We observed that the proportion of IGRA− /TST+  results increased with household exposure, which suggested that the TST response is related to exposure or infection to some extent. However, the increase of IGRA− /TST+  (from 2.3 to 13.7%) was much more significant than that of IGRA+/TST− (from 0.4% to 1.1%). Apart from the increased real infection rate, there may be some other factors associated with the IGRA−/TST+ result, including the BCG vaccination and NTM infection. As is shown in Additional file 1: Table S2, the mean TST induration in children with IGRA−/TST+ results were around 10 mm, a borderline result may suggest false positive response. A population-based, multicenter, cohort study demonstrated that TST results could be affected by multiple factors such as BCG vaccination, which might overestimate the prevalence of LTBI in China [16]. As BCG has been included in the national immunization program, all the newborn children should having got BCG vaccination theoretically in China. The influence of BCG vaccination on the specificity of TST results might explain the discordance observed in our study population. Non-tuberculous mycobacteria (NTM) infection is an emerging health problem among children [17]. An increase in NTM isolate prevalence has recently been detected in China [18]. Although the NTM prevalence in children has not been well measured in China, data from our hospital suggest that 13.3% of isolates from mycobacterial culture-positive pediatric patients were identified as NTM (data not published). Based on our findings, the IGRA might be used, in preference to the TST, as the initial diagnostic test for children with symptoms of RID or those with a contact risk.

Considering the cost of IGRA, the two-step approach (TST testing followed by IGRA if TST is positive to rule out false positive and improve specificity) might be performed for children during population-based LTBI screening, such as TB infection screening in school in China. One study analyzed the cost effectiveness of LTBI testing among Chinese adolescents and pointed out that the two-step approach yielded more cost savings than using IGRA alone (RMB 9181 vs. RMB 30,460 per positive) [19]. In addition, the high specificity of IGRA will allow for targeting of resources to the population most likely to benefit from LTBI therapy among those identified with LTBI using the TST only.

As the most frequently discordant, the IGRA− /TST+  results add complexity to LTBI diagnosis in children. According to our findings, additional clinical information should be used to confirm MTB infection status in children with IGRA− /TST+  results. A comprehensive diagnostic criterion should be set up using such items as contact risk, age, and epidemiological rate of TB in the residential area. IGRA− /TST+  results in children with a contact risk can be considered a reference for starting LTBI management. However, in our study, most IGRA− /TST+  results (136/166, 81.9%) were present in children with no risk or BCG vaccination. When balancing the benefit and risk, preventive treatment is not recommended in children with IGRA− /TST+  results and no exposure risk, especially those with borderline results.

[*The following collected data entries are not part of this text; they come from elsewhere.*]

(* ===== verification/PathValidation.v ===== *)
(** * Path validation of the two request interfaces

    Models [crates/stdio/src/path_validation.rs]; [crates/mcp/src/path_validation.rs]
    has the same code with another error type.  Paths are strings on a Unix
    host; [path_components] is [Path::components]. *)

From Stdlib Require Import Ascii.
From stdpp Require Import base gmap strings list.
From S2P Require Import Prelude HostFs.
#[local] Open Scope Z_scope.

(** ** std::path *)

Inductive component := RootDir | CurDir | ParentDir | Normal (name : string).

(** A name between two slashes; empty ones and [.] disappear. *)
Definition component_of (c : string) : option component :=
  if decide (c = "") then None
  else if decide (c = ".") then None
  else if decide (c = "..") then Some ParentDir
  else Some (Normal c).

(** [.] is kept as [CurDir] at the start of a relative path only. *)
Definition path_components (s : string) : list component :=
  let parts := split_on slash s in
  (if is_absolute s then [RootDir]
   else match parts with "." :: _ => [CurDir] | _ => [] end)
  ++ omap component_of parts.

(** A [PathBuf] built by pushing components: absolute or not, and its names. *)
Record path_buf := mkPathBuf { pb_absolute : bool; pb_names : list string }.

Definition path_buf_new : path_buf := mkPathBuf false [].

(** [PathBuf::pop]: [None] is [false], when there is no parent. *)
Definition path_buf_pop (p : path_buf) : option path_buf :=
  match pb_names p with
  | [] => None
  | _ => Some (mkPathBuf (pb_absolute p) (removelast (pb_names p)))
  end.

(** [PathBuf::push] of one component: a root replaces everything. *)
Definition path_buf_push (c : component) (p : path_buf) : path_buf :=
  match c with
  | RootDir => mkPathBuf true []
  | CurDir => mkPathBuf (pb_absolute p) (pb_names p ++ ["."])
  | ParentDir => mkPathBuf (pb_absolute p) (pb_names p ++ [".."])
  | Normal n => mkPathBuf (pb_absolute p) (pb_names p ++ [n])
  end.

(** [Path::starts_with]. *)
Definition path_starts_with (p base : path_buf) : bool :=
  bool_decide (pb_absolute p = pb_absolute base) && bool_decide (pb_names base `prefix_of` pb_names p).

Fixpoint ends_with_slash (s : string) : bool :=
  match s with
  | EmptyString => false
  | String c EmptyString => Ascii.eqb c slash
  | String _ s' => ends_with_slash s'
  end.

(** [Path::join] of a relative path. *)
Definition join_relative (root s : string) : string :=
  if decide (root = "") then s
  else if ends_with_slash root then root +:+ s
  else root +:+ String slash s.

(** ** path_validation.rs *)

Inductive PathError := PathOutsideRoot (path : string).

Fixpoint resolve_from (resolved : path_buf) (cs : list component) : option path_buf :=
  match cs with
  | [] => Some resolved
  | ParentDir :: cs' => r ← path_buf_pop resolved; resolve_from r cs'
  | CurDir :: cs' => resolve_from resolved cs'
  | other :: cs' => resolve_from (path_buf_push other resolved) cs'
  end.

Definition resolve_components (p : string) : option path_buf :=
  resolve_from path_buf_new (path_components p).

(** The loop over the roots for an absolute path: a root that cannot be
    resolved is an error. *)
Fixpoint within_roots (resolved : path_buf) (err : PathError) (roots : list string)
    : outcome PathError path_buf :=
  match roots with
  | [] => Err err
  | root :: roots' =>
      canonical_root ← ok_or (resolve_components root) err;
      if path_starts_with resolved canonical_root then Ok resolved
      else within_roots resolved err roots'
  end.

(** The loop for a relative path: such a root is skipped. *)
Fixpoint relative_to_roots (requested : string) (err : PathError) (roots : list string)
    : outcome PathError path_buf :=
  match roots with
  | [] => Err err
  | root :: roots' =>
      match resolve_components (join_relative root requested), resolve_components root with
      | Some resolved, Some canonical_root =>
          if path_starts_with resolved canonical_root then Ok resolved
          else relative_to_roots requested err roots'
      | _, _ => relative_to_roots requested err roots'
      end
  end.

Definition validate_path_multi (path : string) (roots : list string) : outcome PathError path_buf :=
  let make_err := PathOutsideRoot path in
  if is_absolute path then
    resolved ← ok_or (resolve_components path) make_err;
    within_roots resolved make_err roots
  else relative_to_roots path make_err roots.

Definition validate_path (path root : string) : outcome PathError path_buf :=
  validate_path_multi path [root].

(** ** Containment *)

(** A name that is one ordinary step down. *)
Definition plain_name (c : string) : Prop :=
  c ≠ "" ∧ c ≠ "." ∧ c ≠ ".." ∧ lacks slash c = true.

Lemma split_on_all_lack sep s : Forall (λ x, lacks sep x = true) (split_on sep s).
Proof.
  induction s as [|c s IH]; simpl; [by repeat constructor|].
  destruct (Ascii.eqb c sep) eqn:E; [by constructor|].
  destruct (split_on sep s) as [|w ws]; inversion_clear IH; constructor; try done;
    unfold lacks in *; simpl; by rewrite E.
Qed.

Lemma component_names s n : Normal n ∈ path_components s → plain_name n.
Proof.
  unfold path_components. intros [Hn|Hn]%elem_of_app.
  - repeat case_match; set_solver.
  - apply list_elem_of_omap in Hn as (c & Hc & Hof). unfold component_of in Hof.
    repeat case_decide; simplify_eq. pose proof (split_on_all_lack slash s) as Hall.
    rewrite Forall_forall in Hall. split_and!; auto.
Qed.

Lemma resolve_from_plain r cs r' :
  Forall (λ c, ∀ n, c = Normal n → plain_name n) cs → Forall plain_name (pb_names r) →
  resolve_from r cs = Some r' → Forall plain_name (pb_names r').
Proof.
  intros Hcs. revert r. induction Hcs as [|c cs Hc _ IH]; intros r Hr Hres; simpl in Hres; [by simplify_eq|].
  destruct c; simpl in Hres.
  - eapply IH; [|done]. constructor.
  - by eapply IH.
  - unfold path_buf_pop in Hres. destruct (pb_names r) as [|x l] eqn:E; [done|].
    eapply IH; [|exact Hres]. cbn [pb_names].
    destruct (exists_last (l := x :: l)) as (l' & y & El); [done|]. rewrite El in Hr |- *.
    rewrite removelast_last. by apply Forall_app in Hr as [? _].
  - eapply IH; [|done]. simpl. apply Forall_app. split; [done|]. constructor; [by apply Hc | constructor].
Qed.

Lemma resolve_components_plain s r : resolve_components s = Some r → Forall plain_name (pb_names r).
Proof.
  apply resolve_from_plain; [|constructor]. apply Forall_forall. intros c Hc n ->. by eapply component_names.
Qed.

Lemma starts_with_spec p base :
  path_starts_with p base = true ↔ pb_absolute p = pb_absolute base ∧ pb_names base `prefix_of` pb_names p.
Proof. unfold path_starts_with. by rewrite andb_true_iff, !bool_decide_eq_true. Qed.

(** C34. A validated path is inside a root: it has no [.] or [..] left, consists
    of plain names, and extends one of the (resolved) roots component by
    component. *)
Theorem validate_path_contained path roots r :
  validate_path_multi path roots = Ok r →
  Forall plain_name (pb_names r) ∧
  ∃ root c, root ∈ roots ∧ resolve_components root = Some c ∧ pb_absolute r = pb_absolute c ∧
    pb_names c `prefix_of` pb_names r.
Proof.
  unfold validate_path_multi. destruct (is_absolute path).
  - destruct (resolve_components path) as [p|] eqn:Ep; [|done]. simpl. intros Hw.
    assert (r = p ∧ ∃ root c, root ∈ roots ∧ resolve_components root = Some c ∧
      path_starts_with p c = true) as (-> & root & c & ? & ? & Hs).
    { induction roots as [|root roots IH]; [done|]. simpl in Hw.
      destruct (resolve_components root) as [c|] eqn:Er; [|done]. simpl in Hw.
      destruct (path_starts_with p c) eqn:Es.
      - simplify_eq. split; [done|]. exists root, c. split_and!; [by left | done | done].
      - destruct (IH Hw) as (? & root' & c' & ? & ? & ?). split; [done|]. exists root', c'.
        split_and!; [by right | done | done]. }
    apply starts_with_spec in Hs. split; [by eapply resolve_components_plain|]. by exists root, c.
  - intros Hw. induction roots as [|root roots IH]; [done|]. simpl in Hw.
    assert (relative_to_roots path (PathOutsideRoot path) roots = Ok r →
      Forall plain_name (pb_names r) ∧ ∃ root0 c, root0 ∈ root :: roots ∧
        resolve_components root0 = Some c ∧ pb_absolute r = pb_absolute c ∧
        pb_names c `prefix_of` pb_names r) as Hrec.
    { intros H'. destruct (IH H') as (? & root' & c' & ? & ?). split; [done|].
      exists root', c'. split; [by right | done]. }
    destruct (resolve_components (join_relative root path)) as [p|] eqn:Ep; [|by apply Hrec].
    destruct (resolve_components root) as [c|] eqn:Er; [|by apply Hrec].
    destruct (path_starts_with p c) eqn:Es; [|by apply Hrec]. simplify_eq.
    apply starts_with_spec in Es. split; [by eapply resolve_components_plain|].
    exists root, c. split; [by left | done].
Qed.

Lemma validate_path_contained_witness :
  ["work"] `prefix_of` ["work"; "b"] ∧ Forall plain_name ["work"; "b"].
Proof.
  destruct (validate_path_contained "a/../b" ["/work"] (mkPathBuf true ["work"; "b"]))
    as (Hp & root & c & Hroot & Hc & _ & Hpre); [by vm_compute|].
  apply list_elem_of_singleton in Hroot as ->. vm_compute in Hc. injection Hc as <-. by split.
Defined.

A concern is that this two-step approach may miss children with IGRA+ /TST− results; however, the percentage of children with IGRA+ /TST− results is low. In healthy and BCG-vaccinated children, IGRA+ /TST− results are rare. We found that among 26 children with IGRA+ /TST− results and no contact risk, 18 had fewer than 15 spots, which was slightly higher than the cut-off values. This weak response might be explained as higher sensitivity or false positivity; this requires further study.

Another important finding of this study is that among children with no contact history, we identified 15 children with IGRA+/TST+ results and 26 children with IGRA+ /TST− results. Among them, most of the children aged 5 years or more and have entered school, participated in more community activities. Therefore, they are at higher risk of having positive results. This suggests that certain contact risks and a large number of infectious index patients remain unidentified, and the transmission routes are still ambiguous. School age children has been neglected and much of the tuberculosis burden in this age group occurs from school outbreaks. Nearly half of the new pediatric TB cases registered in the National Disease Surveillance Information Management System in China were students. TB could easily spread among students due to the highly crowded environment and the relatively weaker immune system. Although the positivity rate of IGRA and TST was low in this study, the screening strategy play an important role on the positive finding children with contact risk and those with active TB. So the screening strategy in students during their first year of admission to kindergarten or schools are necessary. This will be an important step in China's efforts to control childhood tuberculosis.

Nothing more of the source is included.